WORK TO BE COMPLETED
Once the line containing "Module Urljoin." is found, please set it down along with each following line, exactly, to the end of the material.

◇ ◇ ◇ ◇ ◇ ◇ ◇

(** * Data-Scrapping: a shallow embedding of [main.py]

    The crawler of [main.py] walks category listing pages, collects the
    product links of each page, pages through the reviews of every
    product and writes the collected rows to a CSV file.

    Conventions of the embedding.
    - A Python [str] is a list of characters.  Characters are the code
      points below 256, so that [str.isspace] and [str.lower] are the
      complete tables of that range.
    - A Python [int] is a [Z].
    - A call that may raise returns a [result]; the exception is carried
      by [Raise].
    - The network, the clock and the file system are explicit states
      threaded through the calls.
    - [urllib.parse] is embedded from CPython 3.11 ([urlsplit],
      [urlparse], [urlunsplit], [urlunparse], [urljoin]). *)

From Stdlib Require Import Ascii String List ZArith Bool Lia Arith.
From Stdlib Require DecimalString.
Import ListNotations.

Set Implicit Arguments.
Open Scope list_scope.

(** ** Python strings *)

Module PyStr.

Definition str := list ascii.

Definition lit (s : string) : str := list_ascii_of_string s.

Arguments lit : simpl never.

Definition code (c : ascii) : nat := nat_of_ascii c.

Definition str_eqb (a b : str) : bool :=
  if list_eq_dec ascii_dec a b then true else false.

Definition truthy (s : str) : bool :=
  match s with [] => false | _ :: _ => true end.

Definition mem (c : ascii) (s : str) : bool := existsb (Ascii.eqb c) s.

Fixpoint take_while (p : ascii -> bool) (s : str) : str :=
  match s with
  | [] => []
  | c :: t => if p c then c :: take_while p t else []
  end.

Fixpoint drop_while (p : ascii -> bool) (s : str) : str :=
  match s with
  | [] => []
  | c :: t => if p c then drop_while p t else s
  end.

(** [s.lstrip(chars)], [s.rstrip(chars)], [s.strip(chars)] with the set of
    stripped characters given as a predicate. *)
Definition lstrip_by (p : ascii -> bool) (s : str) : str := drop_while p s.

Definition rstrip_by (p : ascii -> bool) (s : str) : str :=
  rev (drop_while p (rev s)).

Definition strip_by (p : ascii -> bool) (s : str) : str :=
  rstrip_by p (lstrip_by p s).

(** [str.isspace] on one character: U+0009..U+000D, U+001C..U+0020,
    U+0085 and U+00A0. *)
Definition isspace (c : ascii) : bool :=
  let n := code c in
  ((9 <=? n) && (n <=? 13)) || ((28 <=? n) && (n <=? 32))
  || (n =? 133) || (n =? 160).

(** [s.strip()] *)
Definition strip (s : str) : str := strip_by isspace s.

Definition is_ascii_upper (c : ascii) : bool :=
  let n := code c in (65 <=? n) && (n <=? 90).

Definition is_ascii_lower (c : ascii) : bool :=
  let n := code c in (97 <=? n) && (n <=? 122).

Definition is_ascii_digit (c : ascii) : bool :=
  let n := code c in (48 <=? n) && (n <=? 57).

(** [c.isascii() and c.isalpha()] *)
Definition is_ascii_alpha (c : ascii) : bool :=
  is_ascii_upper c || is_ascii_lower c.

(** [str.lower] on one character: the ASCII capitals and the capitals
    U+00C0..U+00DE of Latin-1, the multiplication sign U+00D7 apart. *)
Definition lower_char (c : ascii) : ascii :=
  let n := code c in
  if is_ascii_upper c then ascii_of_nat (n + 32)
  else if (192 <=? n) && (n <=? 222) && negb (n =? 215)
       then ascii_of_nat (n + 32)
       else c.

(** [s.lower()] *)
Definition lower (s : str) : str := map lower_char s.

Fixpoint startswith (p s : str) : bool :=
  match p, s with
  | [], _ => true
  | _ :: _, [] => false
  | a :: p', b :: s' => Ascii.eqb a b && startswith p' s'
  end.

(** [s.partition(c)] for a one-character separator: the text before the
    first [c] and the text after it, or [None] when [c] does not occur.
    It is also [s.split(c, 1)], and [s[:i], s[i+1:]] for [i = s.find(c)]. *)
Fixpoint partition (c : ascii) (s : str) : option (str * str) :=
  match s with
  | [] => None
  | x :: t =>
      if Ascii.eqb x c then Some ([], t)
      else match partition c t with
           | Some (a, b) => Some (x :: a, b)
           | None => None
           end
  end.

(** [s.rpartition(c)[2]]: the text after the last [c], all of [s] when
    there is none. *)
Fixpoint after_last (c : ascii) (s : str) : str :=
  match s with
  | [] => []
  | x :: t => if mem c t then after_last c t
              else if Ascii.eqb x c then t else s
  end.

(** [s.split(c)] for a one-character separator. *)
Fixpoint split_on (c : ascii) (s : str) : list str :=
  match s with
  | [] => [[]]
  | x :: t =>
      if Ascii.eqb x c then [] :: split_on c t
      else match split_on c t with
           | [] => [[x]]
           | h :: r => (x :: h) :: r
           end
  end.

(** [c.join(parts)] *)
Fixpoint join (c : str) (parts : list str) : str :=
  match parts with
  | [] => []
  | [p] => p
  | p :: r => p ++ c ++ join c r
  end.

(** [s.split()]: the maximal runs of characters that are not white
    space. *)
Fixpoint split_ws_aux (cur : str) (s : str) : list str :=
  match s with
  | [] => match cur with [] => [] | _ => [rev cur] end
  | c :: t =>
      if isspace c
      then match cur with
           | [] => split_ws_aux [] t
           | _ => rev cur :: split_ws_aux [] t
           end
      else split_ws_aux (c :: cur) t
  end.

Definition split_ws (s : str) : list str := split_ws_aux [] s.

(** [d.get(key)] on a dictionary given by its items. *)
Fixpoint lookup {V : Type} (key : str) (d : list (str * V)) : option V :=
  match d with
  | [] => None
  | (k, v) :: r => if str_eqb k key then Some v else lookup key r
  end.

End PyStr.
Export PyStr.

(** ** Exceptions *)

Inductive exn : Type :=
| ValueError
| KeyError
| HTTPError
| RequestException
| OSError.

Inductive result (A : Type) : Type :=
| Ok (a : A)
| Raise (e : exn).

Arguments Ok {A} a.
Arguments Raise {A} e.

Definition rbind {A B} (r : result A) (k : A -> result B) : result B :=
  match r with
  | Ok a => k a
  | Raise e => Raise e
  end.

(** ** [urllib.parse] *)

Module Urllib.

(** The two checks of a network location that go through other
    libraries: the validation of a bracketed host ([ipaddress] and [re])
    and the NFKC test of [_checknetloc] ([unicodedata]), which is only
    reached by a network location that is not ASCII.  Each answers
    whether the network location passes. *)
Class NetlocChecks : Type := {
  check_bracketed_netloc : str -> bool;
  checknetloc_nfkc : str -> bool
}.

Definition uses_relative : list str :=
  map lit [EmptyString; "ftp"; "http"; "gopher"; "nntp"; "imap";
           "wais"; "file"; "https"; "shttp"; "mms";
           "prospero"; "rtsp"; "rtspu"; "sftp";
           "svn"; "svn+ssh"; "ws"; "wss"]%string.

Definition uses_netloc : list str :=
  map lit [EmptyString; "ftp"; "http"; "gopher"; "nntp"; "telnet";
           "imap"; "wais"; "file"; "mms"; "https"; "shttp";
           "snews"; "prospero"; "rtsp"; "rtspu"; "rsync";
           "svn"; "svn+ssh"; "sftp"; "nfs"; "git"; "git+ssh";
           "ws"; "wss"]%string.

Definition uses_params : list str :=
  map lit [EmptyString; "ftp"; "hdl"; "prospero"; "http"; "imap";
           "https"; "shttp"; "rtsp"; "rtspu"; "sip"; "sips";
           "mms"; "sftp"; "tel"]%string.

Definition in_list (s : str) (l : list str) : bool := existsb (str_eqb s) l.

(** [c in scheme_chars] *)
Definition is_scheme_char (c : ascii) : bool :=
  is_ascii_lower c || is_ascii_upper c || is_ascii_digit c
  || Ascii.eqb c "+" || Ascii.eqb c "-" || Ascii.eqb c ".".

(** [c in _WHATWG_C0_CONTROL_OR_SPACE] *)
Definition is_c0_or_space (c : ascii) : bool := code c <=? 32.

(** [c in _UNSAFE_URL_BYTES_TO_REMOVE] *)
Definition is_unsafe (c : ascii) : bool :=
  (code c =? 9) || (code c =? 13) || (code c =? 10).

Definition remove_unsafe (s : str) : str :=
  filter (fun c => negb (is_unsafe c)) s.

Definition isascii (s : str) : bool := forallb (fun c => code c <? 128) s.

Record SplitResult : Type := mkSplit {
  s_scheme : str; s_netloc : str; s_path : str;
  s_query : str; s_fragment : str
}.

Record ParseResult : Type := mkParse {
  scheme : str; netloc : str; path : str;
  params : str; query : str; fragment : str
}.

(** The scheme test of [urlsplit]: [i = url.find(':')], [i > 0], the
    first character an ASCII letter and every character before the colon
    a scheme character. *)
Definition split_scheme (default url : str) : str * str :=
  match partition ":" url with
  | Some (c :: pre, rest) =>
      if is_ascii_alpha c && forallb is_scheme_char (c :: pre)
      then (lower (c :: pre), rest)
      else (default, url)
  | _ => (default, url)
  end.

Definition is_netloc_delim (c : ascii) : bool :=
  Ascii.eqb c "/" || Ascii.eqb c "?" || Ascii.eqb c "#".

(** [_splitnetloc(url, 2)] *)
Definition splitnetloc2 (url : str) : str * str :=
  let rest := skipn 2 url in
  (take_while (fun c => negb (is_netloc_delim c)) rest,
   drop_while (fun c => negb (is_netloc_delim c)) rest).

Section Checked.
Context {NC : NetlocChecks}.

(** The bracket tests of [urlsplit] on a network location. *)
Definition brackets_ok (nl : str) : bool :=
  let o := mem "[" nl in
  let c := mem "]" nl in
  if (o && negb c) || (c && negb o) then false
  else if o && c then check_bracketed_netloc nl
  else true.

(** [_checknetloc] *)
Definition checknetloc (nl : str) : bool :=
  if negb (truthy nl) || isascii nl then true else checknetloc_nfkc nl.

(** [urlsplit(url, scheme)] *)
Definition urlsplit (url0 scheme0 : str) : result SplitResult :=
  let url := lstrip_by is_c0_or_space url0 in
  let scheme := strip_by is_c0_or_space scheme0 in
  let url := remove_unsafe url in
  let scheme := remove_unsafe scheme in
  let '(scheme, url) := split_scheme scheme url in
  let '(netloc, url) :=
    if startswith (lit "//") url then splitnetloc2 url else ([], url) in
  if negb (brackets_ok netloc) then Raise ValueError
  else
    let '(url, fragment) :=
      match partition "#" url with
      | Some (a, b) => (a, b)
      | None => (url, [])
      end in
    let '(url, query) :=
      match partition "?" url with
      | Some (a, b) => (a, b)
      | None => (url, [])
      end in
    if negb (checknetloc netloc) then Raise ValueError
    else Ok (mkSplit scheme netloc url query fragment).

(** [_splitparams(url)] under its guard [';' in url]: the cut is at the
    first semicolon of the last segment. *)
Definition splitparams (url : str) : str * str :=
  if mem "/" url then
    let seg := after_last "/" url in
    let dir := firstn (List.length url - List.length seg) url in
    match partition ";" seg with
    | Some (a, b) => (dir ++ a, b)
    | None => (url, [])
    end
  else
    match partition ";" url with
    | Some (a, b) => (a, b)
    | None => (url, [])
    end.

(** [urlparse(url, scheme)] *)
Definition urlparse (url scheme0 : str) : result ParseResult :=
  rbind (urlsplit url scheme0) (fun r =>
    let '(url, params) :=
      if in_list (s_scheme r) uses_params && mem ";" (s_path r)
      then splitparams (s_path r)
      else (s_path r, []) in
    Ok (mkParse (s_scheme r) (s_netloc r) url params
                (s_query r) (s_fragment r))).

End Checked.

(** [urlunsplit((scheme, netloc, url, query, fragment))] *)
Definition urlunsplit (scheme netloc url query fragment : str) : str :=
  let url :=
    if truthy netloc
       || (truthy scheme && in_list scheme uses_netloc
           && negb (startswith (lit "//") url))
    then
      let url :=
        if truthy url && negb (startswith (lit "/") url)
        then lit "/" ++ url else url in
      lit "//" ++ netloc ++ url
    else url in
  let url := if truthy scheme then scheme ++ lit ":" ++ url else url in
  let url := if truthy query then url ++ lit "?" ++ query else url in
  let url := if truthy fragment then url ++ lit "#" ++ fragment else url in
  url.

(** [urlunparse(components)] *)
Definition urlunparse (p : ParseResult) : str :=
  let url :=
    if truthy (params p) then path p ++ lit ";" ++ params p else path p in
  urlunsplit (scheme p) (netloc p) url (query p) (fragment p).

End Urllib.
Export Urllib.

(** ** [main.py]: the URL normalizer *)

(** [parsed._replace(query="", fragment="")] *)
Definition replace_query_fragment (p : ParseResult) : ParseResult :=
  mkParse (scheme p) (netloc p) (path p) (params p) [] [].

Definition normalize_url {NC : NetlocChecks} (url : str) : result str :=
  rbind (urlparse url [])
        (fun parsed => Ok (urlunparse (replace_query_fragment parsed))).

(** ** [urllib.parse.urljoin] *)

Module Urljoin.

(** [segments[1:-1] = filter(None, segments[1:-1])]: the empty segments
    strictly between the first and the last are dropped. *)
Definition filter_middle (segments : list str) : list str :=
  match segments with
  | [] => []
  | [a] => [a]
  | a :: rest => a :: filter truthy (removelast rest) ++ [last rest []]
  end.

◇ ◇ ◇ ◇ ◇ ◇ ◇

SOLUTION FOR THIS TASK
Module Urljoin.

(** [segments[1:-1] = filter(None, segments[1:-1])]: the empty segments
    strictly between the first and the last are dropped. *)
Definition filter_middle (segments : list str) : list str :=
  match segments with
  | [] => []
  | [a] => [a]
  | a :: rest => a :: filter truthy (removelast rest) ++ [last rest []]
  end.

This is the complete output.